A subgroup of voltage gated sodium channels including Nav1.8 are exclusively expressed on small diameter primary afferent neurons and are therefore believed to be integral to the neurotransmission of nociceptive pain. The present study examined whether local application of A-803467, a selective blocker of the Nav 1.8 sodium channel, can reduce nociceptive transmission from the joint in a rodent model of osteoarthritis (OA).


OA-like changes were induced in male Wistar rats by an intra-articular injection of 3 mg sodium monoiodoacetate (MIA). Joint nociception was measured at day 14 by recording electrophysiologically from knee joint primary afferents in response to non-noxious and noxious rotation of the joint both before and following close intra-arterial injection of A-803467. The effect of Nav1.8 blockade on joint pain perception and secondary allodynia were determined in MIA treated animals by hindlimb incapacitance and von Frey hair algesiometry respectively.
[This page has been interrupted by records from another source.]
(** * Verification of [implementors/core/marker/trait.Freeze.js]

    The file is a rustdoc-generated script.  It is one immediately invoked
    function that

    - declares a local [implementors] object and fills it, one assignment
      per crate, with an array literal of implementor records (lines 1-8);
    - hands the object to the documentation viewer (line 9): it calls
      [window.register_implementors] when that property is truthy and
      stores the object in [window.pending_implementors] otherwise.

    The embedding below is shallow.  JavaScript values are an inductive
    type, objects used as maps are [gmap string value], the script is a
    computation in a state-and-exception monad over the local variable, the
    own properties of [window] and a trace of the effects the script has on
    the outside.

    Modelling conventions:
    - the properties of [window] are plain writable data properties (no
      accessors, no proxies), so reading one has no effect;
    - numbers are the integer-valued ones and [NaN]; only their truthiness
      is ever observed;
    - a callable host object is [VFunction f]; what calling it does to
      [window], whether it throws, and what it does to an object it is
      passed, is given by a parameter [host] of the development;
    - objects are passed by reference: the state holds the contents of the
      one object the variable [implementors] refers to, and a call that
      receives the object leaves those contents as the callee chose. *)

From stdpp Require Import gmap strings list fin_maps.
From Stdlib Require Import ZArith.
Lemma passes_names (f : files A) pass regions regions' :
  pass ∈ DataSet.passes float int f → pass regions = Ok regions' →
  Dict.keys regions' = Dict.keys regions.
Proof.
  unfold DataSet.passes. intros Hpass.
  repeat (apply elem_of_cons in Hpass as [->|Hpass]);
    [..|by apply elem_of_nil in Hpass];
    first [ apply for_regions_keys | idtac ].
  - apply energy_production_names.
  - apply initialise_carbon_tax_names.
  - apply initialise_projected_damage_names.
  - apply initialise_climate_opinion_names.
Qed.

(** The names in the registry that [initialise_regions] builds. *)
Lemma initialise_regions_names (data : list string) regions :
  DataSet.initialise_regions (A:=A) data = Ok regions →
  NoDup (Dict.keys regions) ∧
  ("United States" ∈ Dict.keys regions) ∧
  ("United States of America" ∉ Dict.keys regions) ∧
  ("United Kingdom" ∈ Dict.keys regions) ∧
  ("United Kingdom of Great Britain & Northern Ireland" ∉ Dict.keys regions) ∧
  ∃ continent,
    Dict.get regions "United States"
      = Ok (new_Region "United States of America" continent).
Proof.
  unfold DataSet.initialise_regions.
  intros (regions0 & Hloop & (uk & Huk & (regions1 & Hdel1 & Hrest)%bind_Ok)%bind_Ok)%bind_Ok.
  apply bind_Ok in Hrest as (us & Hus & (regions2 & Hdel2 & [= <-])%bind_Ok).
  assert (NoDup (Dict.keys regions0) ∧
          Forall (λ e, ∃ c, e.2 = new_Region (A:=A) e.1 c) regions0) as [Hnd0 Hall0].
  { eapply (for_each_invariant (λ regs, NoDup (Dict.keys regs) ∧
      Forall (λ e, ∃ c, e.2 = new_Region (A:=A) e.1 c) regs) _ _ []);
      [|split; [apply NoDup_nil_2|constructor]|exact Hloop].
    intros regs line regs' _ [Hnd Hall] ([name continent] & _ & [= <-])%bind_Ok.
    split; [by apply Dict_NoDup_set|].
    apply Dict_set_Forall_entry; [done|]. by exists continent. }
  unfold Dict.del in Hdel1, Hdel2.
  destruct (Dict.mem _ regions0); [injection Hdel1 as <-|done].
  destruct (Dict.mem _ (Dict.set _ _ _)); [injection Hdel2 as <-|done].
  rewrite Dict_get_set_ne, Dict_get_remove_ne in Hus by done.
  apply Dict_get_elem in Hus.
  apply (proj1 (Forall_forall _ _) Hall0) in Hus as [continent Hus]. simpl in Hus.
  pose proof (Dict_NoDup_remove _ "United Kingdom of Great Britain & Northern Ireland"
                Hnd0) as Hnd1.
  pose proof (Dict_NoDup_set _ "United Kingdom" uk Hnd1) as Hnd1'.
  pose proof (Dict_NoDup_remove _ "United States of America" Hnd1') as Hnd2.
  split; [by apply Dict_NoDup_set|].
  rewrite !Dict_elem_of_keys_set, !Dict_elem_of_keys_remove,
    !Dict_elem_of_keys_set, !Dict_elem_of_keys_remove by done.
  split; [by left|]. split; [intros [?|[? _]]; done|].
  split; [right; split; [done|by left]|].
  split; [intros [?|[_ [?|[? _]]]]; done|].
  exists continent. by rewrite Dict_get_set_eq, Hus.
Qed.
End Names.
(** * Instance resolution of the OpenStack cloud provider (pkg/openstack/instancesv2.go)

    A shallow embedding of the InstancesV2 implementation: the label
    sanitizer, the provider-identity codec, the instance locator and the
    queries built on it.  Go strings are byte sequences and are modelled as
    [string] (one [ascii] per byte); a Go result pair [(v, err)] is a Rocq
    pair whose second component is an [option error] ([None] is [nil]);
    a pointer that may be nil is an [option]. *)

From Stdlib Require Import Strings.String Strings.Ascii Lists.List Bool.Bool.
From Stdlib Require Import Arith.PeanoNat micromega.Lia.
Import ListNotations.
Open Scope string_scope.

(** ** Bytes and the standard-library string functions the file calls *)

Definition is_upper (c : ascii) : bool :=
  let n := nat_of_ascii c in Nat.leb 65 n && Nat.leb n 90.

Definition is_lower (c : ascii) : bool :=
  let n := nat_of_ascii c in Nat.leb 97 n && Nat.leb n 122.

Definition is_digit (c : ascii) : bool :=
  let n := nat_of_ascii c in Nat.leb 48 n && Nat.leb n 57.

Definition is_alnum (c : ascii) : bool := is_lower c || is_upper c || is_digit c.

(** Membership of a byte in a string read as a set of bytes. *)
Fixpoint byte_in (set : string) (c : ascii) : bool :=
  match set with
  | EmptyString => false
  | String d set' => Ascii.eqb c d || byte_in set' c
  end.

(** Every byte of [s] satisfies [p]. *)
Fixpoint all_bytes (p : ascii -> bool) (s : string) : bool :=
  match s with
  | EmptyString => true
  | String c s' => p c && all_bytes p s'
  end.

(** Some byte of [s] satisfies [p]. *)
Fixpoint some_byte (p : ascii -> bool) (s : string) : bool :=
  match s with
  | EmptyString => false
  | String c s' => p c || some_byte p s'
  end.

Definition first_byte (s : string) : option ascii :=
  match s with
  | EmptyString => None
  | String c _ => Some c
  end.

Fixpoint last_byte (s : string) : option ascii :=
  match s with
  | EmptyString => None
  | String c EmptyString => Some c
  | String _ s' => last_byte s'
  end.

Module strings.

(** strings.TrimLeft(s, cutset) for a cutset of ASCII bytes. *)
Fixpoint TrimLeft (s cutset : string) : string :=
  match s with
  | EmptyString => EmptyString
  | String c s' => if byte_in cutset c then TrimLeft s' cutset else s
  end.

(** strings.TrimRight(s, cutset) for a cutset of ASCII bytes. *)
Fixpoint TrimRight (s cutset : string) : string :=
  match s with
  | EmptyString => EmptyString
  | String c s' =>
      match TrimRight s' cutset with
      | EmptyString => if byte_in cutset c then EmptyString else String c EmptyString
      | t => String c t
      end
  end.

(** strings.Trim(s, cutset): all leading and trailing bytes contained in
    the cutset removed.  The cutsets of this file are ASCII, for which Go
    trims byte by byte. *)
Definition Trim (s cutset : string) : string :=
  TrimRight (TrimLeft s cutset) cutset.

Definition lower_byte (c : ascii) : ascii :=
  if is_upper c then ascii_of_nat (nat_of_ascii c + 32) else c.

(** strings.ToLower on a string of ASCII bytes (the only strings the
    sanitizer hands to it): 'A'..'Z' are mapped to 'a'..'z'. *)
Fixpoint ToLower (s : string) : string :=
  match s with
  | EmptyString => EmptyString
  | String c s' => String (lower_byte c) (ToLower s')
  end.

(** strings.Repeat(s, count). *)
Fixpoint Repeat (s : string) (count : nat) : string :=
  match count with
  | O => EmptyString
  | S n => s ++ Repeat s n
  end.

(** strings.Contains(s, sep) for a one-byte separator. *)
Definition ContainsByte (s : string) (c : ascii) : bool :=
  some_byte (Ascii.eqb c) s.

(** strings.CutPrefix(s, prefix): [s] without the leading [prefix], or
    [None] when [s] does not start with it. *)
Fixpoint CutPrefix (s prefix : string) {struct prefix} : option string :=
  match prefix with
  | EmptyString => Some s
  | String p prefix' =>
      match s with
      | EmptyString => None
      | String c s' => if Ascii.eqb c p then CutPrefix s' prefix' else None
      end
  end.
A-803467 significantly reduced the firing rate of joint afferents during noxious rotation of the joint but had no effect during non-noxious rotation. In the pain studies, peripheral injection of A-803467 into OA knees attenuated hindlimb incapacitance and secondary allodynia.


These studies show for the first time that the Nav1.8 sodium channel is part of the molecular machinery involved in mechanotransduction of joint pain. Targeting the Nav1.8 sodium channel on joint nociceptors could therefore be useful for the treatment of OA pain, avoiding the unwanted side effects of non-selective nerve blocks.